The grand jury is selected in the following manner: Each year twelve new names are selected, by random drawing, from a jury pool. The six remaining "hold over" jurors are selected, at random, from the twelve individuals who sat for the first time on the previous year's grand jury. The six jurors on the previous year's grand jury who were held over are retired.

The Colleton County Election Commission explained how it operated. The jury pool, from which the grand jury is selected, is composed as follows: The Commission goes through the voter registration list and excludes those whom a member of the Commission knows to be deceased, to be infirm, to be excused by statute, or to have moved from the county; they also exclude those known to have committed a crime. Other than by this last criterion, the Commission denied excluding anyone on the basis of moral character. It denied excluding anyone on the basis of race. The voter registration list indicates the race of the voter.

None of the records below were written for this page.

(* ===== verification/Instances.v ===== *)
(** * Concrete instances of the external interfaces.

    Executable stand-ins for the crates behind [RegexLib], [IpNetLib] and [UnstableSort]:
    a regex compiler for exactly the sources [build_wildcard_regex] emits, CIDR networks
    given as a bare address, and a stable sort.  They satisfy the interface laws, so they
    instantiate the theorems on concrete rule lists. *)
From Stdlib Require Import Ascii.
From S2P Require Import Prelude RustStr RustNet Rule Token Glob Parser ParserProps FilterEngine.

(** ** A regex compiler for translated globs *)

(** Inverse of [mjoin (wildcard_char <$> body)] followed by the optional final anchor. *)
Definition caret_src : bytes := bs "(?:[^a-z0-9._-]|$)".
Definition push_char (c : byte) (r : option (bool * bytes)) : option (bool * bytes) :=
  (λ '(e, body), (e, c :: body)) <$> r.
Fixpoint decode_body (fuel : nat) (s : bytes) : option (bool * bytes) :=
  match fuel, s with
  | _, [] => Some (false, [])
  | 0, _ => None
  | S fuel, c :: rest =>
      if bool_decide (s = bs "$") then Some (true, [])
      else match strip_prefix (bs ".*") s with
           | Some r => push_char star (decode_body fuel r)
           | None =>
               match strip_prefix caret_src s with
               | Some r => push_char caret (decode_body fuel r)
               | None =>
                   if bool_decide (c = "\"%char) then
                     match rest with
                     | d :: rest => push_char d (decode_body fuel rest)
                     | [] => None
                     end
                   else push_char c (decode_body fuel rest)
               end
           end
  end.
Definition decode (src : bytes) : option (bool * bool * (bool * bytes)) :=
  let! s := strip_prefix (bs "(?i)") src in
  match strip_prefix (bs "(?:^|\.)") s with
  | Some r => let! p := decode_body (S (length r)) r in Some (true, false, p)
  | None =>
      match strip_prefix (bs "^") s with
      | Some r => let! p := decode_body (S (length r)) r in Some (false, true, p)
      | None => let! p := decode_body (S (length s)) s in Some (false, false, p)
      end
  end.

Definition toy_is_match (src text : bytes) : bool :=
  match decode src with
  | Some (sub, st, (e, body)) => glob_matches sub st e body text
  | None => false
  end.

#[export] Instance toy_regex : RegexLib := {
  regex := bytes;
  regex_build src lim := if is_some (decode src) then Ok src else Err (bs "unsupported syntax");
  regex_is_match := toy_is_match;
  regex_as_str re := re;
  regex_set := list bytes;
  regex_set_build pats lim := Ok pats;
  regex_set_matches set text :=
    filter (λ i, default false ((λ re, toy_is_match re text) <$> set !! i) = true) (seq 0 (length set));
}.

#[export] Instance toy_regex_laws : RegexLaws toy_regex.
Proof.
  constructor; simpl.
  - intros src lim re. destruct (is_some _); [by intros [= ->]|done].
  - intros pats lim set text i [= <-]. rewrite list_elem_of_filter, elem_of_seq. lia.
  - intros pats lim set text i src lim' re [= <-] Hi. destruct (is_some _); [|done]. intros [= <-].
    rewrite list_elem_of_filter, Hi, elem_of_seq. apply lookup_lt_Some in Hi. simpl.
    split; [tauto|]. intros ->. split; [done|lia].
Qed.

Lemma starts_with_app p s : starts_with p (p ++ s) = true.
Proof. apply bool_decide_eq_true. by rewrite take_app_length. Qed.
Lemma strip_prefix_app p s : strip_prefix p (p ++ s) = Some s.
Proof. unfold strip_prefix. by rewrite starts_with_app, drop_app_length. Qed.
Lemma strip_prefix_ne a p b s : a ≠ b → strip_prefix (a :: p) (b :: s) = None.
Proof. intros H. unfold strip_prefix, starts_with. rewrite bool_decide_false; [done|]. simpl. congruence. Qed.

Lemma strip_star_ne b s : b ≠ "."%char → strip_prefix (bs ".*") (b :: s) = None.
Proof. intros H. by apply (strip_prefix_ne "."%char). Qed.
Lemma strip_caret_ne b s : b ≠ "("%char → strip_prefix caret_src (b :: s) = None.
Proof. intros H. by apply (strip_prefix_ne "("%char). Qed.
Lemma strip_sub_ne b s : b ≠ "("%char → strip_prefix (bs "(?:^|\.)") (b :: s) = None.
Proof. intros H. by apply (strip_prefix_ne "("%char). Qed.
Lemma strip_hat_ne b s : b ≠ "^"%char → strip_prefix (bs "^") (b :: s) = None.
Proof. intros H. by apply (strip_prefix_ne "^"%char). Qed.

(** One step of the decoder on each kind of character. *)
Lemma decode_body_char fuel c s :
  decode_body (S fuel) (wildcard_char c ++ s) = push_char c (decode_body fuel s).
Proof.
  unfold wildcard_char.
  case_bool_decide as H1; [|case_bool_decide as H2; [|case_bool_decide as H3]].
  - subst. change (bs ".*" ++ s) with ("."%char :: "*"%char :: s). cbn [decode_body].
    rewrite bool_decide_false by done.
    change ("."%char :: "*"%char :: s) with (bs ".*" ++ s). by rewrite strip_prefix_app.
  - subst. fold caret_src. set (t := caret_src ++ s). 
    assert (∃ r, t = "("%char :: r ∧ r ≠ []) as (r & Et & _) by (by eexists).
    assert (strip_prefix caret_src t = Some s) as Hs by apply strip_prefix_app.
    rewrite Et in *. cbn [decode_body]. rewrite bool_decide_false by done.
    rewrite Hs. by rewrite strip_star_ne.
  - cbn [app decode_body]. rewrite bool_decide_false by done.
    by rewrite strip_star_ne, strip_caret_ne.
  - cbn [app decode_body].
    assert (c ≠ "$"%char ∧ c ≠ "."%char ∧ c ≠ "("%char ∧ c ≠ "\"%char) as (N1 & N2 & N3 & N4).
    { split_and!; intros ->; apply H3; vm_compute; repeat constructor. }
    rewrite bool_decide_false by (intros [= ? ?]; done).
    rewrite strip_star_ne, strip_caret_ne by done.
    by rewrite bool_decide_false.
Qed.

Lemma decode_body_src body (e : bool) fuel :
  length body < fuel →
  decode_body fuel (mjoin (wildcard_char <$> body) ++ (if e then bs "$" else [])) = Some (e, body).
Proof.
  revert fuel. induction body as [|c body IH]; intros [|fuel] Hf; try (simpl in Hf; lia).
  - by destruct e.
  - rewrite fmap_cons. change (mjoin (?x :: ?l)) with (x ++ mjoin l).
    rewrite <- app_assoc, decode_body_char, IH; [done|]. simpl in Hf. lia.
Qed.

Lemma length_wildcard body t : length body ≤ length (mjoin (wildcard_char <$> body) ++ t).
Proof.
  induction body as [|c body IH]; [simpl; lia|]. rewrite fmap_cons. change (mjoin (?x :: ?l)) with (x ++ mjoin l).
  rewrite <- app_assoc, length_app. cbn [length].
  enough (1 ≤ length (wildcard_char c)) by lia. unfold wildcard_char.
  repeat case_bool_decide; simpl; lia.
Qed.

(** The encoded body never starts like one of the front anchors. *)
Lemma wildcard_no_anchor body (e : bool) :
  strip_prefix (bs "(?:^|\.)") (mjoin (wildcard_char <$> body) ++ (if e then bs "$" else [])) = None ∧
  strip_prefix (bs "^") (mjoin (wildcard_char <$> body) ++ (if e then bs "$" else [])) = None.
Proof.
  destruct body as [|c body]; [by destruct e|]. rewrite fmap_cons. change (mjoin (?x :: ?l)) with (x ++ mjoin l).
  rewrite <- app_assoc. generalize (mjoin (wildcard_char <$> body) ++ (if e then bs "$" else [])). intros s.
  unfold wildcard_char. case_bool_decide as H1; [done|]. case_bool_decide as H2; [done|].
  case_bool_decide as H3; [done|]. cbn [app].
  assert (c ≠ "("%char) by (intros ->; apply H3; vm_compute; repeat constructor).
  by rewrite strip_sub_ne, strip_hat_ne.
Qed.

Lemma decode_wildcard body sub st e :
  decode (wildcard_src body sub st e) = Some (sub, if sub then false else st, (e, body)).
Proof.
  unfold decode, wildcard_src. rewrite strip_prefix_app. cbn [mbind option_bind].
  pose proof (length_wildcard body (if e then bs "$" else [])).
  destruct (wildcard_no_anchor body e) as [N1 N2].
  destruct sub; [|destruct st].
  - rewrite strip_prefix_app, decode_body_src by lia. done.
  - rewrite strip_prefix_app. change (bs "^" ++ ?s) with ("^"%char :: s).
    rewrite strip_sub_ne by done. rewrite decode_body_src by lia. done.
  - cbn [app]. rewrite N1, N2, decode_body_src by lia. done.
Qed.

#[export] Instance toy_glob_laws : GlobLaws toy_regex.
Proof.
  constructor. intros body sub st e lim re text _ _ H. simpl in *.
  rewrite decode_wildcard in H. simpl in H. injection H as <-.
  unfold toy_is_match. rewrite decode_wildcard. by destruct sub.
Qed.

(** ** Networks and sorting *)

(** A network is a single address. *)
#[export] Instance toy_ipnet : IpNetLib := {
  ipnet := ip_addr;
  ipnet_parse := parse_ip;
  ipnet_contains net ip := bool_decide (net = ip);
  ipnet_prefix_len net := match net with V4 _ => 32%Z | V6 _ => 128%Z end;
}.

Definition pair_le (p q : Z * Z) : Prop := (p.1 <= q.1)%Z.
#[export] Instance pair_le_dec : RelDecision pair_le.
Proof. unfold pair_le. solve_decision. Defined.
#[export] Instance pair_le_total : Total pair_le.
Proof. intros p q. unfold pair_le. lia. Qed.
#[export] Instance pair_le_trans : Transitive pair_le.
Proof. intros p q r. unfold pair_le. lia. Qed.

#[export] Instance merge_unstable_sort : UnstableSort.
Proof.
  refine {| sort_pairs := merge_sort pair_le |}.
  - apply merge_sort_Permutation.
  - intros l. exact (StronglySorted_merge_sort pair_le l).
Defined.
(* ===== verification/FilterSpec.v ===== *)
(** * The matching contract of [FilterEngine::check].

    A linear-scan semantics of a rule list, and the proof that the compiled engine
    implements it. *)
From Stdlib Require Import Ascii.
From S2P Require Import Prelude RustStr RustNet Rule Token Glob Parser ParserProps FilterEngine FilterEngineProps Instances.

Section spec.
Context {RX : RegexLib} {NL : IpNetLib}.
Implicit Types (br : BuildRule) (brs : list BuildRule).

(** ** Reference semantics *)

Definition pattern_matches (p : Pattern) (domain : bytes) : bool :=
  match p with
  | Exact d => bool_decide (d = domain)
  | Subdomain d => is_subdomain_of domain d
  | Wildcard re | Regex re => regex_is_match re domain
  end.
Definition rule_applies (r : Rule) (domain rtype : bytes) (cl : ClientInfo) : bool :=
  pattern_matches (pattern r) domain && mods_applicable (mods r) (action r) domain rtype cl.

(** The verdict a winning rule, the [i]-th of the engine, produces. *)
Definition verdict_of (i : nat) (r : Rule) : option Verdict :=
  let info := {| mi_rule := raw_view (raw r); mi_list_id := wrap 16 (list_id r);
                 mi_rule_id := Z.of_nat i |} in
  match action r with
  | Allow => Some (VAllow (Some info))
  | Block => Some (VBlock info)
  | Rewrite => VRewrite info <$> rule_rewrite r
  end.

(** The [i]-th rule applies, and no applying rule has a higher priority. *)
Definition winner brs (domain rtype : bytes) (cl : ClientInfo) (i : nat) br : Prop :=
  brs !! i = Some br ∧ rule_applies (rule br) domain rtype cl = true ∧
  ∀ br', br' ∈ brs → rule_applies (rule br') domain rtype cl = true →
    (priority (rule br') <= priority (rule br))%Z.
(** ** Behaviours the contract does not cover *)

(** A regex compiler that accepts every source. *)
Definition any_regex : RegexLib := {|
  regex := bytes; regex_build src _ := Ok src; regex_is_match _ _ := false; regex_as_str re := re;
  regex_set := list bytes; regex_set_build pats _ := Ok pats; regex_set_matches _ _ := [];
|}.

(** Signatures lower-case the whole pattern, so two regex rules that differ only in the
    case of an escape class, such as digits against non-digits, are taken for duplicates: whatever the
    regex compiler, when both lines compile only the first one is active. *)
Theorem regex_case_collision {RX : RegexLib} {NL : IpNetLib} (re1 re2 : regex) :
  compile_regex (bs "(?i)ad\d") = Ok re1 → compile_regex (bs "(?i)ad\D") = Ok re2 →
  pattern <$> (rule <$> active_rules (add_lists compiler_new
    [(0%Z, bs "l", join [LF] [bs "/ad\d/"; bs "/ad\D/"])])) = [Regex re1].
Proof.
  intros H1 H2.
  pose (mk re line := {|
    rule := {| rule_id := 0; raw := line; action := Block; pattern := Regex re; mods := None; list_id := 0 |};
    badfilter := false; signature := bs "/ad\d/|$"; index_tokens := [] |}).
  assert (E1 : parse_line (bs "/ad\d/") = Ok (PRules [mk re1 (bs "/ad\d/")])).
  { transitivity (result_bind (compile_regex (bs "(?i)ad\d")) (λ re, Ok (PRules [mk re (bs "/ad\d/")]))).
    - lazy -[compile_regex].
      match goal with |- context [compile_regex ?s] => by destruct (compile_regex s) end.
    - by rewrite H1. }
  assert (E2 : parse_line (bs "/ad\D/") = Ok (PRules [mk re2 (bs "/ad\D/")])).
  { transitivity (result_bind (compile_regex (bs "(?i)ad\D")) (λ re, Ok (PRules [mk re (bs "/ad\D/")]))).
    - lazy -[compile_regex].
      match goal with |- context [compile_regex ?s] => by destruct (compile_regex s) end.
    - by rewrite H2. }
  unfold active_rules. destruct (add_lists_spec [(0%Z, bs "l", join [LF] [bs "/ad\d/"; bs "/ad\D/"])] compiler_new) as [-> ->].
  unfold lists_rules, text_rules. cbn [fmap list_fmap mjoin list_join].
  change (lines (join [LF] _)) with [bs "/ad\d/"; bs "/ad\D/"]. cbn [fmap list_fmap mjoin list_join].
  unfold line_rules. rewrite E1, E2. reflexivity.
Qed.

Lemma regex_case_collision_witness :
  pattern <$> (rule <$> active_rules (RX:=any_regex) (add_lists compiler_new
    [(0%Z, bs "l", join [LF] [bs "/ad\d/"; bs "/ad\D/"])])) = [Regex (bs "(?i)ad\d" : @regex any_regex)].
Proof.
  apply (regex_case_collision (RX:=any_regex) (bs "(?i)ad\d") (bs "(?i)ad\D")); reflexivity.
Defined.

(** A hosts entry and a rewrite rule for the same name, with further lines behind them. *)
Definition flip_text (extra : list bytes) : bytes :=
  join [LF] ([bs "0.0.0.0 x.ads.com"; bs "||x.ads.com^$dnsrewrite=1.2.3.4"] ++ extra).
Definition flip_verdict (text : bytes) : option Verdict :=
  let! e := compile_one demo_hash (λ _, 0%Z) text in
  check demo_hash e (bs "x.ads.com") (bs "A") no_client_info.
Definition flip_info (raw : string) : MatchInfo := {| mi_rule := bs raw; mi_list_id := 0; mi_rule_id := 0 |}.

(** Pruning can turn a block into a rewrite.  A hosts entry blocks [x.ads.com] although
    a rewrite rule for it exists; the block is pruned as soon as [ads.com] is blocked too,
    and the same query is then rewritten. *)
Theorem prune_flips_block_to_rewrite :
  flip_verdict (flip_text []) = Some (VBlock (flip_info "0.0.0.0 x.ads.com")) ∧
  flip_verdict (flip_text [bs "||ads.com^"])
  = Some (VRewrite (flip_info "||x.ads.com^$dnsrewrite=1.2.3.4")
      (RwA (Ipv4 (byte_of 1) (byte_of 2) (byte_of 3) (byte_of 4)))).
Proof. split; vm_compute; reflexivity. Qed.

(** A rule line of 66022 bytes; byte 65535 is the second of a two-byte character. *)
Definition long_line : bytes :=
  bs "||ads.com^$denyallow=a" ++ mjoin (replicate (33 * 1000) [byte_of 195; byte_of 169]).
(** A rule line longer than 65535 bytes whose byte 65535 is inside a multi-byte
    character parses and compiles, and then every query the rule wins panics in [check], because the
    saturated length cuts the line inside the character. *)
Theorem long_raw_panics :
  ∃ e, from_rules demo_hash (λ _, 0%Z) (line_rules long_line) = Some e ∧
    check demo_hash e (bs "ads.com") (bs "A") no_client_info = None ∧
    check demo_hash e (bs "ads.net") (bs "A") no_client_info = Some (VAllow None).
Proof.
  assert (H : (λ e, (check demo_hash e (bs "ads.com") (bs "A") no_client_info,
                     check demo_hash e (bs "ads.net") (bs "A") no_client_info))
    <$> from_rules demo_hash (λ _, 0%Z) (line_rules long_line) = Some (None, Some (VAllow None)))
    by (vm_compute; reflexivity).
  destruct (from_rules demo_hash (λ _, 0%Z) (line_rules long_line)) as [e|]; [|discriminate H].
  injection H as H1 H2. by exists e.
Qed.
(* ===== verification/Dns.v ===== *)
(** * DNS messages: the interface of [hickory_proto] that the sources use, and the query key
    and wire helpers of [crates/bulwark-upstream/src/transport.rs].

    Names, EDNS records and the wire codec belong to the external crate: they are the
    operations of [DnsLib] and [DnsCodec].  The message structure itself ([Message],
    [Record], [RData]) is a plain record type, as its public fields are. *)
From Stdlib Require Import Ascii.
From S2P Require Import Prelude RustStr RustNet.

(** ** Names and EDNS *)

Class DnsLib : Type := {
  dname : Type;
  dname_eq_dec :: EqDecision dname;
  name_root : dname;
  name_from_str : bytes → option dname;
  name_to_ascii : dname → bytes;
  name_eq_ignore_root : dname → dname → bool;
  edns : Type;
  edns_eq_dec :: EqDecision edns;
  edns_new : edns;
  edns_version : edns → Z;
  edns_max_payload : edns → Z;
  edns_dnssec_ok : edns → bool;
  edns_has_options : edns → bool;
  edns_set_version : Z → edns → edns;
  edns_set_max_payload : Z → edns → edns;
  edns_set_dnssec_ok : bool → edns → edns;
}.

(** Documented behaviour of the EDNS accessors: a setter changes its own field, a payload
    size below 512 is taken as 512, a fresh record has no options. *)
Class EdnsLaws (DL : DnsLib) : Prop := {
  edns_new_options : edns_has_options edns_new = false;
  edns_set_version_options v e : edns_has_options (edns_set_version v e) = edns_has_options e;
  edns_set_payload_options p e : edns_has_options (edns_set_max_payload p e) = edns_has_options e;
  edns_set_do_options b e : edns_has_options (edns_set_dnssec_ok b e) = edns_has_options e;
  edns_set_payload_payload p e : edns_max_payload (edns_set_max_payload p e) = Z.max 512 p;
  edns_set_do_payload b e : edns_max_payload (edns_set_dnssec_ok b e) = edns_max_payload e;
  edns_set_do_do b e : edns_dnssec_ok (edns_set_dnssec_ok b e) = b;
}.

(** Record types, classes and response codes are their wire numbers. *)
Definition RT_A : Z := 1.
Definition RT_NS : Z := 2.
Definition RT_CNAME : Z := 5.
Definition RT_SOA : Z := 6.
Definition RT_PTR : Z := 12.
Definition RT_MX : Z := 15.
Definition RT_TXT : Z := 16.
Definition RT_AAAA : Z := 28.
Definition RT_SRV : Z := 33.
Definition RT_NAPTR : Z := 35.
Definition RT_DS : Z := 43.
Definition RT_DNSKEY : Z := 48.
Definition RT_TLSA : Z := 52.
Definition RT_SVCB : Z := 64.
Definition RT_HTTPS : Z := 65.
Definition RT_CAA : Z := 257.
Definition CLASS_IN : Z := 1.
Definition RC_NOERROR : Z := 0.
Definition RC_FORMERR : Z := 1.
Definition RC_SERVFAIL : Z := 2.
Definition RC_NXDOMAIN : Z := 3.
Definition RC_NOTIMP : Z := 4.
Definition RC_REFUSED : Z := 5.
Definition OPCODE_QUERY : Z := 0.

Section messages.
Context {DL : DnsLib}.

(** ** Messages *)

Inductive SvcParam : Type :=
| Ipv4Hint (ips : list ipv4)
| Ipv6Hint (ips : list ipv6)
| SvcOther (data : bytes).

Inductive RData : Type :=
| RdA (ip : ipv4)
| RdAAAA (ip : ipv6)
| RdCNAME (target : dname)
| RdPTR (target : dname)
| RdMX (preference : Z) (exchange : dname)
| RdTXT (texts : list bytes)
| RdSOA (mname rname : dname) (serial refresh retry expire minimum : Z)
| RdHTTPS (params : list SvcParam)
| RdSVCB (params : list SvcParam)
| RdOther (rtype : Z) (data : bytes).

Record DnsRecord : Type := { dr_name : dname; dr_ttl : Z; dr_data : RData }.

Record Query : Type := { q_name : dname; q_type : Z; q_class : Z }.

Inductive MessageType : Type := MtQuery | MtResponse.

Record Message : Type := {
  msg_id : Z;
  msg_type : MessageType;
  msg_opcode : Z;
  msg_truncation : bool;
  msg_rd : bool;
  msg_ra : bool;
  msg_cd : bool;
  msg_rcode : Z;
  msg_queries : list Query;
  msg_answers : list DnsRecord;
  msg_authorities : list DnsRecord;
  msg_additionals : list DnsRecord;
  msg_edns : option edns;
}.

(** [Message::new(id, type, op_code)]. *)
Definition message_new (id : Z) (ty : MessageType) (op : Z) : Message :=
  {| msg_id := id; msg_type := ty; msg_opcode := op; msg_truncation := false; msg_rd := false;
     msg_ra := false; msg_cd := false; msg_rcode := RC_NOERROR; msg_queries := [];
     msg_answers := []; msg_authorities := []; msg_additionals := []; msg_edns := None |}.

(** Field updates. *)
Definition set_rcode (rc : Z) (m : Message) : Message :=
  {| msg_id := msg_id m; msg_type := msg_type m; msg_opcode := msg_opcode m;
     msg_truncation := msg_truncation m; msg_rd := msg_rd m; msg_ra := msg_ra m; msg_cd := msg_cd m;
     msg_rcode := rc; msg_queries := msg_queries m; msg_answers := msg_answers m;
     msg_authorities := msg_authorities m; msg_additionals := msg_additionals m;
     msg_edns := msg_edns m |}.
Definition set_id (id : Z) (m : Message) : Message :=
  {| msg_id := id; msg_type := msg_type m; msg_opcode := msg_opcode m;
     msg_truncation := msg_truncation m; msg_rd := msg_rd m; msg_ra := msg_ra m; msg_cd := msg_cd m;
     msg_rcode := msg_rcode m; msg_queries := msg_queries m; msg_answers := msg_answers m;
     msg_authorities := msg_authorities m; msg_additionals := msg_additionals m;
     msg_edns := msg_edns m |}.
Definition set_sections (an ns ar : list DnsRecord) (m : Message) : Message :=
  {| msg_id := msg_id m; msg_type := msg_type m; msg_opcode := msg_opcode m;
     msg_truncation := msg_truncation m; msg_rd := msg_rd m; msg_ra := msg_ra m; msg_cd := msg_cd m;
     msg_rcode := msg_rcode m; msg_queries := msg_queries m; msg_answers := an;
     msg_authorities := ns; msg_additionals := ar; msg_edns := msg_edns m |}.
Definition push_answer (r : DnsRecord) (m : Message) : Message :=
  set_sections (msg_answers m ++ [r]) (msg_authorities m) (msg_additionals m) m.
Definition push_authority (r : DnsRecord) (m : Message) : Message :=
  set_sections (msg_answers m) (msg_authorities m ++ [r]) (msg_additionals m) m.
Definition set_edns (e : edns) (m : Message) : Message :=
  {| msg_id := msg_id m; msg_type := msg_type m; msg_opcode := msg_opcode m;
     msg_truncation := msg_truncation m; msg_rd := msg_rd m; msg_ra := msg_ra m; msg_cd := msg_cd m;
     msg_rcode := msg_rcode m; msg_queries := msg_queries m; msg_answers := msg_answers m;
     msg_authorities := msg_authorities m; msg_additionals := msg_additionals m;
     msg_edns := Some e |}.

(** [Message::to_vec], [Message::from_vec], and the text renderings the log uses:
    [format!("{} {}", rec.record_type(), rec.data)], the [Debug] form of a response code
    and the [Display] form of a record type. *)
Class DnsCodec : Type := {
  msg_to_vec : Message → option bytes;
  msg_from_vec : bytes → option Message;
  summarize : DnsRecord → bytes;
  rcode_debug : Z → bytes;
  rtype_display : Z → bytes;
}.

(** ** [transport.rs] *)

(** [QueryKey]. *)
Record QueryKey : Type := {
  k_name : bytes;
  k_rtype : Z;
  k_class : Z;
  k_dnssec_ok : bool;
  k_checking_disabled : bool;
}.
#[global] Instance QueryKey_eq_dec : EqDecision QueryKey.
Proof. solve_decision. Defined.

(** [dnssec_ok] and [QueryKey::from_message]. *)
Definition dnssec_ok (m : Message) : bool :=
  match msg_edns m with Some e => edns_dnssec_ok e | None => false end.
Definition key_from_message (m : Message) : option QueryKey :=
  let! q := head (msg_queries m) in
  Some {| k_name := to_ascii_lowercase (name_to_ascii (q_name q)); k_rtype := q_type q;
          k_class := q_class q; k_dnssec_ok := dnssec_ok m; k_checking_disabled := msg_cd m |}.

(** [normalize_upstream_edns]. *)
Definition MAX_UDP_PAYLOAD : Z := 4096.
Definition normalize_upstream_edns (m : Message) : Message :=
  match msg_edns m with
  | None => m
  | Some e =>
      let over_max := (MAX_UDP_PAYLOAD <? edns_max_payload e)%Z in
      if negb (edns_has_options e) && negb over_max then m
      else
        let clean := edns_set_version (edns_version e) edns_new in
        let clean := edns_set_max_payload (Z.min (edns_max_payload e) MAX_UDP_PAYLOAD) clean in
        let clean := edns_set_dnssec_ok (edns_dnssec_ok e) clean in
        set_edns clean m
  end.

(** [matches_query]. *)
Definition matches_query (query response : Message) : bool :=
  if negb (msg_id query =? msg_id response)%Z then false
  else match head (msg_queries query), head (msg_queries response) with
       | Some q, Some r =>
           (q_type q =? q_type r)%Z && (q_class q =? q_class r)%Z
           && name_eq_ignore_root (q_name q) (q_name r)
       | Some _, None => true
       | None, _ => false
       end.

(** ** Properties *)

Lemma normalize_edns_key m `{!EdnsLaws DL} :
  key_from_message (normalize_upstream_edns m) = key_from_message m.
Proof.
  unfold normalize_upstream_edns, key_from_message, dnssec_ok.
  destruct (msg_edns m) as [e|] eqn:Ee; [|by rewrite Ee].
  destruct (_ && _); simpl; [by rewrite Ee|]. by rewrite edns_set_do_do.
Qed.

Lemma normalize_edns_fields m :
  msg_queries (normalize_upstream_edns m) = msg_queries m ∧
  msg_id (normalize_upstream_edns m) = msg_id m.
Proof.
  unfold normalize_upstream_edns. destruct (msg_edns m); [|done]. by destruct (_ && _).
Qed.

Lemma normalize_edns_limits m e `{!EdnsLaws DL} :
  msg_edns (normalize_upstream_edns m) = Some e →
  edns_has_options e = false ∧ (edns_max_payload e <= MAX_UDP_PAYLOAD)%Z.
Proof.
  unfold normalize_upstream_edns. destruct (msg_edns m) as [e0|] eqn:Ee; [|by rewrite Ee].
  destruct (negb _ && negb _) eqn:Ec.
  - rewrite Ee. intros [= <-]. bool_to_prop. split; [done|]. by apply Z.ltb_ge.
  - simpl. intros [= <-]. rewrite edns_set_do_options, edns_set_payload_options, edns_set_version_options,
      edns_new_options. split; [done|]. rewrite edns_set_do_payload, edns_set_payload_payload.
    unfold MAX_UDP_PAYLOAD. lia.
Qed.

End messages.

If a defendant shows (1) that the grand jury selection procedure used in his case presents an opportunity to favor one group over another, (2) that the group discriminated against is a distinct class, singled out for different treatment of the laws, as written or applied, *536 and (3) that the group was significantly underrepresented, he establishes a prima facie case of discrimination in violation of the equal protection clause of the United States Constitution. Castaneda v. Partida, 430 U.S. 482, 494-495, 97 S. Ct. 1272, 51 L.Ed. (2d) 498 (1977). Unless the State can meet its resulting burden to disprove discrimination, the defendant is entitled to have the indictment quashed. Castaneda.

Of course, the black race is an identifiable class. Washington v. Davis, 426 U.S. 229, 96 S. Ct. 2040, 48 L.Ed. (2d) 597 (1976). And, the commissioners had an opportunity to discriminate, for, as they were deciding whom to strike, they were aware, from the voter list and from personal knowledge, of the voters' race. See Blackwell v. Thomas, 4 Cir., 476 F. (2d) 443 (1973).

However, since the evidence presented did not demonstrate that blacks were excluded in significant numbers, the prima facie case was not made out. We believe that it is appropriate to consider alleged discrimination from 1972 through 1977, and to exclude 1971. It is more logical to ignore 1971 than to consider it, because the number of blacks selected in the later years is closer to the number selected in 1977. The period for comparison must be cut off somewhere; it is appropriate to stop where there is an abrupt change in percentages, signaling a change in the practice of the commissioners. During these six years blacks held 31 out of the 108 seats on the grand jury; this is approximately 29%. Such is only 11 percentage points less than the percent of blacks in the adult population, and 9 percentage points less than the percent of blacks in the total number of voters. No case has held such a small discrepancy to be significant. The most extreme is Jones v. Georgia, 389 U.S. 24, 88 S. Ct. 4, 19 L.Ed. (2d) 25 (1967). In that case, the Court held that a prima facie case was established where blacks represented 19.7% of those on the tax lists, but only 5% of those on the jury lists, for a discrepancy of 14.7 percentage points. In *537 Swain v. Alabama, 380 U.S. 202, 85 S. Ct. 824, 13 L.Ed. (2d) 759 (1965), blacks comprised 26% of the population and 10-15% of those in the jury pool. The Court held the 11-16 percentage point difference was not significant.

Even if the defendant had succeeded in establishing a prima facie case, he would not be entitled to prevail. As in Swain, the detailed explanation of the jury commissioners concerning their method of selecting jurors rebuts any alleged prima facie case of discrimination.

The verdict and judgment are


LEWIS, C.J., and NESS, RHODES and GREGORY, JJ., concur.